Pada suatu masa, Knulp berjalan dan mampir di pekuburan. Peristiwa terlalu mengesankan bagi pengelana mengingat hidup-mati. Herman Hesse mengisahkan melalui sahabat Knulp: “Pekuburan itu, sebagian besar ditandai dengan salib kayu warna putih, berjajar lurus dan melingkar, dan di atas masing-masing tumbuh bebungaan dan aneka tanaman.” Tempat itu teduh, asri, dan hening. Pilihan bagi pengelana merenung dan mengistirahatkan raga bersama orang-orang pernah hidup. Knulp mengandaikan menghuni kuburan. Ia berujar: “Andai aku sudah mati, akan kutunggu hari minggu dimana gadis-gadis datang ke sini untuk melihat-lihat dan memetik bunga dari kuburan, lalu aku akan mulai bernyanyi, tapi sangat pelan.” Si romantis, keberakhiran pengelanaan pun masih ingin tebar pesona.

Sekian tahun berkelana, menggerakkan kaki dan pandangan mata, Knulp menerima ganjaran: sakit paru-paru. Sakit akibat ia adalah manusia luar rumah, manusia diterpa angin malam dan menanggungkan cuaca buruk. Ia sadar pengelanaan masih membahagiakan tapi raga perlahan hancur. Pada kaki, ia mengerti misi belum selesai. Frederic Gros dalam buku berjudul A Philosophy of Walking (2020) memunculkan pengalaman berjalan kaki para pengarang dunia. Sejarah penggubahan sastra, sejarah berjalan kaki. Pengarang di pertimbangan pengalaman dan menghidupi tokoh-tokoh berkelana, berziarah, dan mencari. Frederic Gros menjelaskan: “Saat berjalan kaki, seseorang sering mengalami sesuatu yang disebut kebahagiaan. Itu sering diuraikan oleh penulis dan penyair ketimbang pemikir besar.” Kebahagiaan teralihkan di gubahan puisi dan novel.

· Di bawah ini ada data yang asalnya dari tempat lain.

(* ===== verification/KInodeMain.v ===== *)
(** Files as sequences of bytes: what [write], [read], [truncate] and a loss of power
    mean for them. *)

From S2P Require Import Prelude.
From stdpp Require Import base list gmap.
From S2P Require Import KInode KInodeSpec KInodeIO.

Local Open Scope Z_scope.

(** The bytes of a file. *)
Definition contents (s : st) : list Z := bytes (disk s) (di s) 0 (Z.to_nat (d_size (di s))).

(** A source that holds [data]. *)
Definition from (data : list Z) : Z -> Z -> list Z := source (fun a => nth (Z.to_nat a) data 0) (len data).

Lemma bytes_nth d i off n k : (k < n)%nat -> nth k (bytes d i off n) 0 = content d i (off + Z.of_nat k).
Proof. intros K. exact (nth_map_seq (fun k => content d i (off + Z.of_nat k)) n k 0 K). Qed.

Lemma splice_grow (l : list Z) i d : (i <= length l)%nat -> length (splice l i d) = Nat.max (length l) (i + length d).
Proof. intros B. unfold splice. rewrite !length_app, length_firstn, length_skipn. lia. Qed.

Lemma splice_grow_nth (l : list Z) i d j : (i <= length l)%nat -> nth j (splice l i d) 0 = if (i <=? j)%nat && (j <? i + length d)%nat then nth (j - i) d 0 else nth j l 0.
Proof.
  intros B. unfold splice. destruct (Nat.leb_spec i j); cbn [andb].
  - rewrite app_nth2, length_firstn by (rewrite length_firstn; lia). replace (Nat.min i (length l)) with i by lia.
    destruct (Nat.ltb_spec j (i + length d)).
    + rewrite app_nth1 by lia. reflexivity.
    + rewrite app_nth2, nth_skipn by lia. f_equal. lia.
  - rewrite app_nth1, nth_firstn by (rewrite length_firstn; lia). destruct (Nat.ltb_spec j i); [reflexivity|lia].
Qed.

Lemma bytes_slice s off n : 0 <= off -> off + Z.of_nat n <= d_size (di s) -> bytes (disk s) (di s) off n = firstn n (skipn (Z.to_nat off) (contents s)).
Proof.
  intros O B. unfold contents. apply (list_eq_nth _ _ 0).
  - rewrite length_firstn, length_skipn, !bytes_length. lia.
  - intros k K. rewrite bytes_length in K. rewrite nth_firstn, nth_skipn, (proj2 (Nat.ltb_lt _ _) K), !bytes_nth by lia. f_equal. lia.
Qed.

Section Disk.
Variable sb : super.
Context (L : laid_out sb).

(** Another file: its blocks are among those of [R]. *)
Definition elsewhere (R : Z -> Prop) (d : gmap Z (list Z)) (i : disk_inode) : Prop := forall k, (k < slots)%nat -> slot d i k <> 0 -> R (slot d i k).

Lemma elsewhere_same R d d' i : elsewhere R d i -> (forall x, R x -> block_at d' x = block_at d x) -> forall j, 0 <= j < max_size -> content d' i j = content d i j.
Proof.
  intros El Fr j J. pose proof (place_lt _ (index_range j J)) as [P _].
  assert (Sl : forall k, slot d' i k = slot d i k) by (intros k; apply slot_same; intros N; apply Fr, (El 12%nat); [unfold slots; lia|exact N]).
  unfold content. rewrite Sl. destruct (Z.eqb_spec (slot d i (place (j / block_size))) 0) as [|N0]; [reflexivity|]. rewrite Fr; [reflexivity|]. apply El; assumption.
Qed.

(** [read] gives the bytes there are. *)
Lemma read_contents R s o c : file_ok sb R s -> 0 <= o -> 0 <= c -> o + c < 2 ^ 32 ->
  read sb (fun _ _ => true) o c s = Done (firstn (Z.to_nat c) (skipn (Z.to_nat o) (contents s))) s.
Proof.
  intros [S D _ _] O C Ov. pose proof (read_spec sb R s (fun _ _ => true) o c S D O C) as Rd. pose proof (s_size _ _ _ S) as Zs.
  destruct (read sb _ o c s) as [l s2|s2|]; [| |destruct Rd].
  + destruct Rd as [-> ->]. f_equal. destruct (Z.le_gt_cases o (d_size (di s))) as [Le|Gt].
    * rewrite bytes_slice by lia. apply (list_eq_nth _ _ 0).
      -- rewrite !length_firstn, !length_skipn. unfold contents. rewrite bytes_length. lia.
      -- intros k K. rewrite length_firstn, length_skipn in K. unfold contents in K. rewrite bytes_length in K. rewrite !nth_firstn.
         destruct (Nat.ltb_spec k (Z.to_nat (Z.min c (d_size (di s) - o)))), (Nat.ltb_spec k (Z.to_nat c)); try lia; reflexivity.
    * rewrite skipn_all2 by (unfold contents; rewrite bytes_length; lia). rewrite firstn_nil. replace (Z.to_nat _) with 0%nat by lia. reflexivity.
  + destruct Rd as [_ [Bad|Bad]]; [lia|]. destruct Bad. intros a l. reflexivity.
Qed.

(** [write] puts the bytes of its source at the offset. *)
Lemma write_contents R inum off data s (Ok : file_ok sb R s) (In : 0 <= inum < ninodes sb) (Off : 0 <= off <= d_size (di s))
    (Max : off + len data <= max_size) (Bytes : Forall is_byte data) :
  exists n s', write sb inum (from data) off (len data) s = Done n s' /\ 0 <= n <= len data /\ (n = len data \/ full sb (disk s')) /\
    file_ok sb R s' /\ contents s' = splice (contents s) (Z.to_nat off) (firstn (Z.to_nat n) data) /\
    (forall m, 0 <= m < ninodes sb -> on_disk sb (disk s') m = if m =? inum then di s' else on_disk sb (disk s) m) /\
    (forall x, R x -> block_at (disk s') x = block_at (disk s) x) /\ type (di s') = type (di s) /\ d_size (di s') = Z.max (d_size (di s)) (off + n).
Proof.
  assert (Src : forall j, is_byte (nth (Z.to_nat j) data 0)) by (intros; apply forall_nth, Bytes).
  destruct (write_spec sb L R inum off (len data) _ (len data) s Ok In Off ltac:(lia) Max Src) as (n & s' & E & Wn & _ & En & Ok' & Sz & _ & Ty & _ & (m & Bm & Em & Co & _) & Od & Fr & _).
  exists n, s'. split; [exact E|]. split; [exact Wn|]. split; [destruct En as [En|[En|En]]; auto; lia|]. split; [exact Ok'|].
  assert (m = n) as -> by lia. clear Bm Em. pose proof (s_size _ _ _ (f_sound _ _ _ Ok)) as Zs. split; [|split; [exact Od|split; [exact Fr|split; [exact Ty|exact Sz]]]].
  - apply (list_eq_nth _ _ 0).
    + rewrite splice_grow by (unfold contents; rewrite bytes_length; lia). unfold contents. rewrite !bytes_length, length_firstn, Sz. lia.
    + intros k K. unfold contents in K. rewrite bytes_length, Sz in K. rewrite splice_grow_nth by (unfold contents; rewrite bytes_length; lia).
      unfold contents at 1. rewrite bytes_nth by lia. rewrite Co by lia. rewrite Z.add_0_l, length_firstn.
      destruct (Z.leb_spec off (Z.of_nat k)), (Nat.leb_spec (Z.to_nat off) k); cbn [andb]; try lia.
      * destruct (Z.ltb_spec (Z.of_nat k) (off + n)), (Nat.ltb_spec k (Z.to_nat off + Nat.min (Z.to_nat n) (length data))); try lia.
        -- rewrite nth_firstn, (proj2 (Nat.ltb_lt _ _)) by lia. f_equal. lia.
        -- unfold contents. rewrite bytes_nth by lia. reflexivity.
      * unfold contents. rewrite bytes_nth by lia. reflexivity.
Qed.

(** C20: A file is a sequence of bytes.  [write] puts the bytes of its source at the offset, past the end if they
    reach there, and fails to write all of them only when no block is free; [read] gives the bytes from its offset
    up to the end; the inode on the disk is the one in memory, and neither the inodes nor the bytes of other files change. *)
Theorem file_is_bytes R inum off data s (Ok : file_ok sb R s) (In : 0 <= inum < ninodes sb) (Off : 0 <= off <= d_size (di s))
    (Max : off + len data <= max_size) (Bytes : Forall is_byte data) :
  exists n s', write sb inum (from data) off (len data) s = Done n s' /\ 0 <= n <= len data /\ (n = len data \/ full sb (disk s')) /\
    file_ok sb R s' /\ contents s' = splice (contents s) (Z.to_nat off) (firstn (Z.to_nat n) data) /\
    (forall m, 0 <= m < ninodes sb -> on_disk sb (disk s') m = if m =? inum then di s' else on_disk sb (disk s) m) /\
    (forall i j, elsewhere R (disk s) i -> 0 <= j < max_size -> content (disk s') i j = content (disk s) i j) /\
    (forall o c, 0 <= o -> 0 <= c -> o + c < 2 ^ 32 -> read sb (fun _ _ => true) o c s' = Done (firstn (Z.to_nat c) (skipn (Z.to_nat o) (contents s'))) s').
Proof.
  destruct (write_contents R inum off data s Ok In Off Max Bytes) as (n & s' & E & Wn & En & Ok' & Co & Od & Fr & _). exists n, s'. do 6 (split; [assumption|]). split.
  - intros i j El J. exact (elsewhere_same R (disk s) (disk s') i El Fr j J).
  - intros o c. exact (read_contents R s' o c Ok').
Qed.

(** A write whose source cannot be read to the end leaves what it could read in the file.  When the copy into a
    block fails after [limit] bytes, [write] says that none was written and gives the log no block but the one
    of the inode; the file has the [limit] bytes all the same, in the buffer cache. *)
Theorem failed_copy_is_seen R inum off count src limit s (Ok : file_ok sb R s) (In : 0 <= inum < ninodes sb) (Src : forall j, is_byte (src j)) (Lim : 0 <= limit < count)
    (Off : 0 <= off) (Inside : off + count <= d_size (di s)) (Fit : off mod block_size + count <= block_size) :
  exists s', write sb inum (source src limit) off count s = Done 0 s' /\ di s' = di s /\ (trace s').*1 = (trace s).*1 ++ [getInodeBlock sb inum] /\
    contents s' = splice (contents s) (Z.to_nat off) (map (fun k => src (Z.of_nat k)) (seq 0 (Z.to_nat limit))).
Proof.
  destruct Ok as [S D Dv Lk]. pose proof (s_size _ _ _ S) as Sz. assert (B : 0 <= off < max_size) by lia. pose proof (index_range off B) as Ix.
  assert (N0 : slot (disk s) (di s) (place (off / block_size)) <> 0).
  { apply D; [apply Z.div_pos; [lia|reflexivity]|]. pose proof (Z.div_mod off block_size ltac:(discriminate)). pose proof (Z.mod_pos_bound off block_size ltac:(reflexivity)). lia. }
  set (piece := source src limit 0 count). assert (Lp : len piece = limit) by (unfold piece; rewrite source_length; lia).
  pose proof (Z.mod_pos_bound off block_size ltac:(reflexivity)) as Mb.
  destruct (poke_spec sb L R s (off / block_size) (off mod block_size) piece (trace s) S Ix N0 ltac:(lia) ltac:(lia) (source_good _ _ _ _ Src)) as (S1 & Sl1 & Co1).
  set (b := slot (disk s) (di s) (place (off / block_size))) in *. set (s1 := St (di s) (<[b := splice (block_at (disk s) b) (Z.to_nat (off mod block_size)) piece]> (disk s)) (trace s)) in *.
  destruct (update_spec sb L R s1 inum S1) as (s2 & U & S2 & Di & Bk & Sl & _ & _ & Tr); [apply (sound_fits sb L R s1 S1); assumption|exact In|].
  exists s2. split; [|split; [exact Di|split]].
  - unfold write, mbind at 1, m_bind at 1, get_inode at 1. rewrite (proj2 (Z.ltb_ge _ _)) by lia. rewrite (proj2 (Z.leb_gt (2 ^ 32) _)) by (change max_size with 274432 in Sz; lia).
    change (block_size * max_file_block_count) with max_size. rewrite (proj2 (Z.ltb_ge max_size _)) by lia.
    replace (turns count) with (Datatypes.S (Z.to_nat (count / block_size + 1))) by (unfold turns; pose proof (Z.div_pos count block_size ltac:(lia) ltac:(reflexivity)); lia).
    cbn [write_loop]. rewrite (proj2 (Z.ltb_lt 0 count)) by lia. unfold mbind, m_bind, try. rewrite (getBlock_there sb s _ (s_len _ _ _ S) Ix N0). fold b.
    unfold read_block, poke. rewrite Z.sub_0_r, Z.min_l by lia. fold piece. rewrite Lp, (proj2 (Z.eqb_neq limit count)) by lia. fold s1. unfold mret at 1, m_ret at 1, get_inode.
    rewrite Z.add_0_r, (proj2 (Z.ltb_ge _ off)) by (cbn [s1 di]; lia). unfold mret, m_ret. rewrite U. reflexivity.
  - rewrite Tr, fmap_app. reflexivity.
  - assert (Sz2 : d_size (di s2) = d_size (di s)) by (rewrite Di; reflexivity). apply (list_eq_nth _ _ 0).
    + rewrite splice_length by (unfold contents; rewrite bytes_length, length_map, length_seq; lia). unfold contents. rewrite !bytes_length, Sz2. reflexivity.
    + intros k K. unfold contents in K. rewrite bytes_length, Sz2 in K. rewrite splice_grow_nth by (unfold contents; rewrite bytes_length; lia).
      unfold contents at 1. rewrite bytes_nth by lia. rewrite (update_content sb L R s1 s2 inum S1 In Bk Sl), Co1 by lia. rewrite length_map, length_seq, Z.add_0_l, Lp.
      rewrite (Z.mul_comm (off / block_size)), <- (Z.div_mod off block_size) by discriminate.
      destruct (Z.leb_spec off (Z.of_nat k)), (Nat.leb_spec (Z.to_nat off) k); cbn [andb]; try lia.
      * destruct (Z.ltb_spec (Z.of_nat k) (off + limit)), (Nat.ltb_spec k (Z.to_nat off + Z.to_nat limit)); try lia.
        -- unfold piece. rewrite source_nth by (fold piece; lia). rewrite (nth_map_seq (fun k => src (Z.of_nat k))) by lia. f_equal. lia.
        -- unfold contents. rewrite bytes_nth by lia. reflexivity.
      * unfold contents. rewrite bytes_nth by lia. reflexivity.
Qed.
End Disk.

Knulp sudah berjalan jauh. Ia mau berakhir. Keinginan terbesar adalah pulang, berjalan kembali ke tanah asal. Berjalan pulang dalam sakit dan keberlimpahan nostalgia, Knulp menulis puisi pendek, dimaksudkan bakal dibaca para sahabat bila ia sudah menghuni kuburan: Bunga-bunga pasti layu/ Saat kabut datang/ Dan manusia pasti binasa/ Dan masuk kubur/ Manusia adalah bunga-bunga/ Mereka pun akan kembali/ Di musim semi/ Dan mereka takkan pernah sakit lagi/ Dan akan ia maafkan semuanya. Pengelanaan sampai akhir. Ia telah berjumpa dan merengkuh semua, telah menceritakan ke para sahabat. Kebahagiaan itu tamat. Begitu.